CustId column: This column needs to be retyped as String values. You can set the column data type to String through the column drop-down, which is rendered as the following transformation:

Transformation Name

Change column data type

Parameter: Columns

CustId

Parameter: New type

String

While the column is now of String type, future transformations might cause it to be re-inferred as Integer values. To protect against this possibility, you might want to add a marker at the front of the string. This marker should be removed prior to execution.

The basic method is to create a new column containing the customer ID marker (C) and then merge this column and the existing CustId column together. It's useful to add such an indicator to the front in case the customer identifier is a numeric value that could be confused with other numeric values. Also, this merge step forces the value to be interpreted as a String value, which is more appropriate for an identifier.

Transformation Name

Merge columns

Parameter: Columns

'C',CustId

You can now delete the CustId columns and rename the new column as CustId.

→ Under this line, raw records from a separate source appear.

(* ===== verification/JdwpFacts.v ===== *)
(** * The lists of debuggable processes

    The invariant of jdwp_service.c: the two rings, the tables they stand for and the
    events of the processes agree, and what the trackers were last told is the
    present list.  New processes and the ends of processes keep it. *)

From S2P Require Import Prelude Ring Io Wire FdEvent EventMap Jdwp.

(** ** Events of processes *)

(** The event at [a] is live for [fd], was made by [fdevent_create], and leaves the
    descriptor open. *)
Definition owns (s : fdst jfunc) (a fd : Z) : Prop :=
  exists e, fdes s !! a = Some e /\ active e /\ fde_fd e = fd /\
    Z.testbit (fde_state e) 10 = true /\ Z.testbit (fde_state e) 7 = true.

Lemma owns_fdmap s a fd : owns s a fd -> fdmap s !! a = Some fd.
Proof. intros (e & He & Ae & Hfd & _). apply fdmap_some. eauto. Qed.

Lemma set_result_bits ev (e : fdevent jfunc) :
  Z.testbit (fde_state (set_result ev e)) 10 = Z.testbit (fde_state e) 10 /\
  Z.testbit (fde_state (set_result ev e)) 7 = Z.testbit ev 7.
Proof.
  unfold set_result. destruct (wanted e =? Z.land ev FDE_EVENTMASK) eqn:Ew; bools.
  { split; [done|]. rewrite <- (eventmask_low ev 7) by lia. rewrite <- Ew. unfold wanted. by rewrite eventmask_low by lia. }
  assert (Z.testbit (new_state (fde_state e) ev) 10 = Z.testbit (fde_state e) 10) as H10 by (apply new_state_high; lia).
  assert (Z.testbit (new_state (fde_state e) ev) 7 = Z.testbit ev 7) as H7 by (apply new_state_low; lia).
  destruct (hasbit (fde_state e) FDE_PENDING); [|done]. cbn [fde_state]. case_match; [|done].
  split; rewrite u16_testbit, Z.land_spec by lia; [rewrite H10|rewrite H7]; by rewrite andb_true_r.
Qed.

(** What a call leaves of the other events. *)
Definition others (a : Z) (s s' : fdst jfunc) : Prop := forall b, b <> a -> fdes s' !! b = fdes s !! b.

Lemma owns_else s s' a b fd : others a s s' -> b <> a -> owns s b fd -> owns s' b fd.
Proof. intros Ho Hb (e & He & H). exists e. by rewrite Ho. Qed.

Lemma owned_set s a fd ev :
  fd_inv s -> owns s a fd -> Z.testbit ev 7 = true ->
  exists s', fdevent_set a ev s = Ok (tt, s') /\ fd_inv s' /\ owns s' a fd /\ others a s s' /\ closed s' = closed s /\ fdmap s' = fdmap s.
Proof.
  intros Hi (e & He & Ae & Hfd & H10 & H7) Hev. destruct (fdevent_set_ok s a e ev Hi He Ae) as (s' & Hr & Hi' & Hf & _ & Hc).
  exists s'. destruct (set_result_bits ev e) as [B1 B2]. split_and!; [done|done| | |done|].
  - exists (set_result ev e). rewrite Hf, lookup_insert_eq, B1, B2. split_and!; [done| |by rewrite set_result_fd|done|done].
    unfold active. by rewrite set_result_active.
  - intros b Hb. by rewrite Hf, lookup_insert_ne.
  - rewrite (fdmap_insert _ _ _ _ Hf), set_result_live, Hfd by done. apply insert_id, fdmap_some. eauto.
Qed.

Lemma owned_add s a fd ev :
  fd_inv s -> owns s a fd ->
  exists s', fdevent_add a ev s = Ok (tt, s') /\ fd_inv s' /\ owns s' a fd /\ others a s s' /\ closed s' = closed s /\ fdmap s' = fdmap s.
Proof.
  intros Hi Ho. pose proof Ho as (e & He & Ae & Hfd & H10 & H7). unfold fdevent_add.
  rewrite (bind_ok _ _ _ _ _ (fde_at_ok _ _ _ He)). apply owned_set; [done..|].
  rewrite Z.lor_spec, eventmask_low, H7 by lia. done.
Qed.

Lemma owned_del s a fd :
  fd_inv s -> owns s a fd ->
  exists s', fdevent_del a FDE_WRITE s = Ok (tt, s') /\ fd_inv s' /\ owns s' a fd /\ others a s s' /\ closed s' = closed s /\ fdmap s' = fdmap s.
Proof.
  intros Hi Ho. pose proof Ho as (e & He & Ae & Hfd & H10 & H7). unfold fdevent_del.
  rewrite (bind_ok _ _ _ _ _ (fde_at_ok _ _ _ He)). apply owned_set; [done..|].
  rewrite Z.land_spec, eventmask_low, H7 by lia. done.
Qed.

Lemma owned_destroy s a fd :
  fd_inv s -> owns s a fd ->
  exists s', fdevent_destroy a s = Ok (tt, s') /\ fd_inv s' /\ others a s s' /\ closed s' = closed s /\ fdmap s' = delete a (fdmap s).
Proof.
  intros Hi (e & He & Ae & Hfd & H10 & H7). destruct (fdevent_remove_ok s a e Hi He Ae) as (s' & Hr & Hi' & Hf & _ & _ & Hc).
  exists s'. split_and!; [|done| | |].
  - unfold fdevent_destroy. rewrite (bind_ok _ _ _ _ _ (fde_at_ok _ _ _ He)).
    change FDE_CREATED with (2 ^ 10). rewrite hasbit_testbit, H10 by lia. done.
  - intros b Hb. by rewrite Hf, lookup_insert_ne.
  - rewrite Hc. change FDE_DONT_CLOSE with (2 ^ 7). rewrite hasbit_testbit, H7 by lia. apply app_nil_r.
  - by rewrite (fdmap_insert _ _ _ _ Hf).
Qed.

(** Creation, and the bit that keeps the descriptor open. *)
Definition created_fde (fd : Z) (func : jfunc) (arg : Z) : fdevent jfunc :=
  set_state (Z.lor FDE_ACTIVE FDE_CREATED) (fresh_fde fd func arg).

Lemma create_run s a fd func arg :
  fd_inv s -> fdes s !! a = None -> 0 <= fd < FD_SETSIZE -> (forall b, fdmap s !! b <> Some fd) ->
  exists s', fdevent_create a fd func arg s = Ok (tt, s') /\ fd_inv s' /\
    fdes s' = <[a := created_fde fd func arg]> (fdes s) /\ closed s' = closed s.
Proof.
  intros Hi Ha Hfd Hfree.
  destruct (fdevent_install_ok s a fd func arg Hi) as (s1 & Hr & Hi1 & Hf & Hl & Hc); [by intros e; rewrite Ha|done| |].
  { rewrite registered_fdmap by done. intros [b Hb]. by apply (Hfree b). }
  assert (fdes s1 !! a = Some (fresh_fde fd func arg)) as Ha1 by (rewrite Hf; apply lookup_insert_eq).
  exists (set_fdes <[a := created_fde fd func arg]> s1). split_and!; [| | |done].
  - unfold fdevent_create. rewrite (bind_ok _ _ _ _ _ Hr). by rewrite (bind_ok _ _ _ _ _ (fde_at_ok _ _ _ Ha1)).
  - destruct (inv_fde _ Hi1 _ _ Ha1) as [H1 H2 H3 H4 H5].
    eapply (fd_inv_update s1 _ a (fresh_fde fd func arg)); try done; apply (inv_nodup _ Hi1).
  - unfold set_fdes. cbn. by rewrite Hf, insert_insert_eq.
Qed.

Lemma create_owned s a fd func arg :
  fd_inv s -> fdes s !! a = None -> 0 <= fd < FD_SETSIZE -> (forall b, fdmap s !! b <> Some fd) ->
  exists s1 s', fdevent_create a fd func arg s = Ok (tt, s1) /\
    (e <- fde_at a ;; store_fde a (set_state (Z.lor (fde_state e) FDE_DONT_CLOSE) e)) s1 = Ok (tt, s') /\
    fd_inv s' /\ owns s' a fd /\ others a s s' /\ closed s' = closed s /\ fdmap s' = <[a := fd]> (fdmap s).
Proof.
  intros Hi Ha Hfd Hfree. destruct (create_run s a fd func arg Hi Ha Hfd Hfree) as (s2 & Hr & Hi2 & Hf2 & Hc).
  set (e1 := created_fde fd func arg) in *. set (e2 := set_state (Z.lor (fde_state e1) FDE_DONT_CLOSE) e1). set (s3 := set_fdes <[a := e2]> s2).
  assert (fdes s2 !! a = Some e1) as Ha2 by (rewrite Hf2; apply lookup_insert_eq).
  assert (fd_inv s3) as Hi3.
  { destruct (inv_fde _ Hi2 _ _ Ha2) as [H1 H2 H3 H4 H5].
    eapply (fd_inv_update s2 s3 a e1); try done; apply (inv_nodup _ Hi2). }
  assert (fdes s3 = <[a := e2]> (fdes s)) as Hf3 by (unfold s3, set_fdes; cbn; by rewrite Hf2, insert_insert_eq).
  exists s2, s3. split_and!; [done|by rewrite (bind_ok _ _ _ _ _ (fde_at_ok _ _ _ Ha2))|done| | |done|by rewrite (fdmap_insert _ _ _ _ Hf3)].
  - exists e2. split_and!; try done. rewrite Hf3. apply lookup_insert_eq.
  - intros b Hb. by rewrite Hf3, lookup_insert_ne.
Qed.

(** ** The invariant *)

Record jd_ok (ps ts : list Z) (d : jdwp) : Prop := JdOk {
  ok_ring : ring (jd_links d) 0 ps;
  ok_procs : forall a, a ∈ ps <-> is_Some (jd_procs d !! a);
  ok_proc : forall a p, jd_procs d !! a = Some p ->
    owns (jd_fde d) a (j_socket p) /\ (length (j_in p) <= 4)%nat /\ (length (j_out p) <= MAX_OUT_FDS)%nat;
  ok_tring : ring (jd_tlinks d) 0 ts;
  ok_trackers : forall a, a ∈ ts <-> is_Some (jd_trackers d !! a);
  ok_peers : forall a t, jd_trackers d !! a = Some t -> is_Some (jt_peer t);
  ok_events : fd_inv (jd_fde d);
  ok_open : closed (jd_fde d) = [];
  ok_next : 0 < jd_next d;
  ok_fresh : forall a, jd_next d <= a -> jd_procs d !! a = None /\ jd_trackers d !! a = None /\ fdes (jd_fde d) !! a = None;
}.

(** ** Reading the rings *)

Lemma walk_ok (links : jdwp -> gmap Z (Z * Z)) l : forall fuel a d,
  seg (links d) a l 0 -> 0 ∉ l -> (length l <= fuel)%nat -> walk fuel links (default 0 (head l)) d = Ok (l, d).
Proof.
  induction l as [|x l IH]; intros fuel a d Hs H0 Hf; [by destruct fuel|]. destruct Hs as (_ & _ & Hs).
  destruct fuel as [|fuel]; [cbn in Hf; lia|]. change (default 0 (head (x :: l))) with x. cbn [walk]. destruct (x =? 0) eqn:E; bools; [set_solver|].
  assert (get_next links x d = Ok (default 0 (head l), d)) as En.
  { unfold get_next, bind, get. destruct l; destruct Hs as [Hn _]; by rewrite Hn. }
  rewrite (bind_ok _ _ _ _ _ En). erewrite bind_ok; [done|]. apply (IH fuel x); [done|set_solver|cbn in Hf; lia].
Qed.

Lemma members_ok links l d : ring (links d) 0 l -> members links d = Ok (l, d).
Proof.
  intros Hr. pose proof (ring_size _ _ _ Hr) as Hc. destruct Hr as [Hnd Hs]. unfold members. cbn [bind get].
  assert (get_next links 0 d = Ok (default 0 (head l), d)) as En.
  { unfold get_next, bind, get. destruct l; destruct Hs as [Hn _]; by rewrite Hn. }
  rewrite (bind_ok _ _ _ _ _ En). apply (walk_ok links l _ 0); [done|by apply list.NoDup_cons in Hnd as [? _]|done].
Qed.

(** The processes in the order of their list. *)
Definition listed (ps : list Z) (d : jdwp) : list jproc := omap (fun a => jd_procs d !! a) ps.

Lemma procs_at_ok ps d : (forall a, a ∈ ps -> is_Some (jd_procs d !! a)) -> procs_at ps d = Ok (listed ps d, d).
Proof.
  unfold listed. induction ps as [|a ps IH]; intros H; [done|]. cbn. destruct (H a ltac:(set_solver)) as [p Hp].
  unfold bind at 1, proc_at. cbn. rewrite Hp. cbn. unfold bind. rewrite IH by set_solver. done.
Qed.

Definition message (room : Z) (ps : list Z) (d : jdwp) : list Z :=
  let text := pid_lines room (listed ps d) in take 4 (snprintf 5 (hex4 (Z.of_nat (length text)))) ++ text.

Lemma process_list_ok ps ts d room : jd_ok ps ts d -> jdwp_process_list room d = Ok (pid_lines room (listed ps d), d).
Proof.
  intros H. unfold jdwp_process_list. rewrite (bind_ok _ _ _ _ _ (members_ok _ _ _ (ok_ring _ _ _ H))).
  rewrite (bind_ok _ _ _ _ _ (procs_at_ok ps d ltac:(intros a; by apply (ok_procs _ _ _ H)))). done.
Qed.

Lemma process_list_msg_ok ps ts d len : jd_ok ps ts d -> jdwp_process_list_msg len d = Ok (message (len - 4) ps d, d).
Proof. intros H. unfold jdwp_process_list_msg. by rewrite (bind_ok _ _ _ _ _ (process_list_ok _ _ _ _ H)). Qed.

(** ** Telling the trackers *)

(** The messages a socket was given. *)
Definition enqueued (peer : Z) (cs : list jcall) : list (list Z) :=
  omap (fun c => match c with Enqueue p x => if p =? peer then Some x else None | _ => None end) cs.

Lemma enqueued_app peer a b : enqueued peer (a ++ b) = enqueued peer a ++ enqueued peer b.
Proof. apply omap_app. Qed.

(** What is true of a tracker: what it was last told is the present list; after
    its first answer it was told something. *)
Definition current (ps : list Z) (d : jdwp) (m : list Z) : Prop := m = message 1020 ps d \/ m = message 4092 ps d.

ZipCode column: This column needs to be converted to valid Zip Code values. For ease of use, this column should be of type String:

Transformation Name

Change column data type

Parameter: Columns

ZipCode

Parameter: New type

Zipcode

The transformation below changes the value in the ZipCode column if the length of the value is four in any row. The new value is the original value prepended with the numeral 0:

Transformation Name

Edit column with formula

Parameter: Columns

ZipCode

Parameter: Formula

if(len($col) == 4, merge(['0',$col]), $col)

This column might now be re-typed as Zipcode type.

Results:

CustId

ZipCode

C4020123

01234

C2012121

94105

C3212012

94101

C1301212

02020

Remember to remove the C marker from the CustId column. Select the C value in the CustId column and choose the replace transform. You might need to re-type the cleaned data as String data.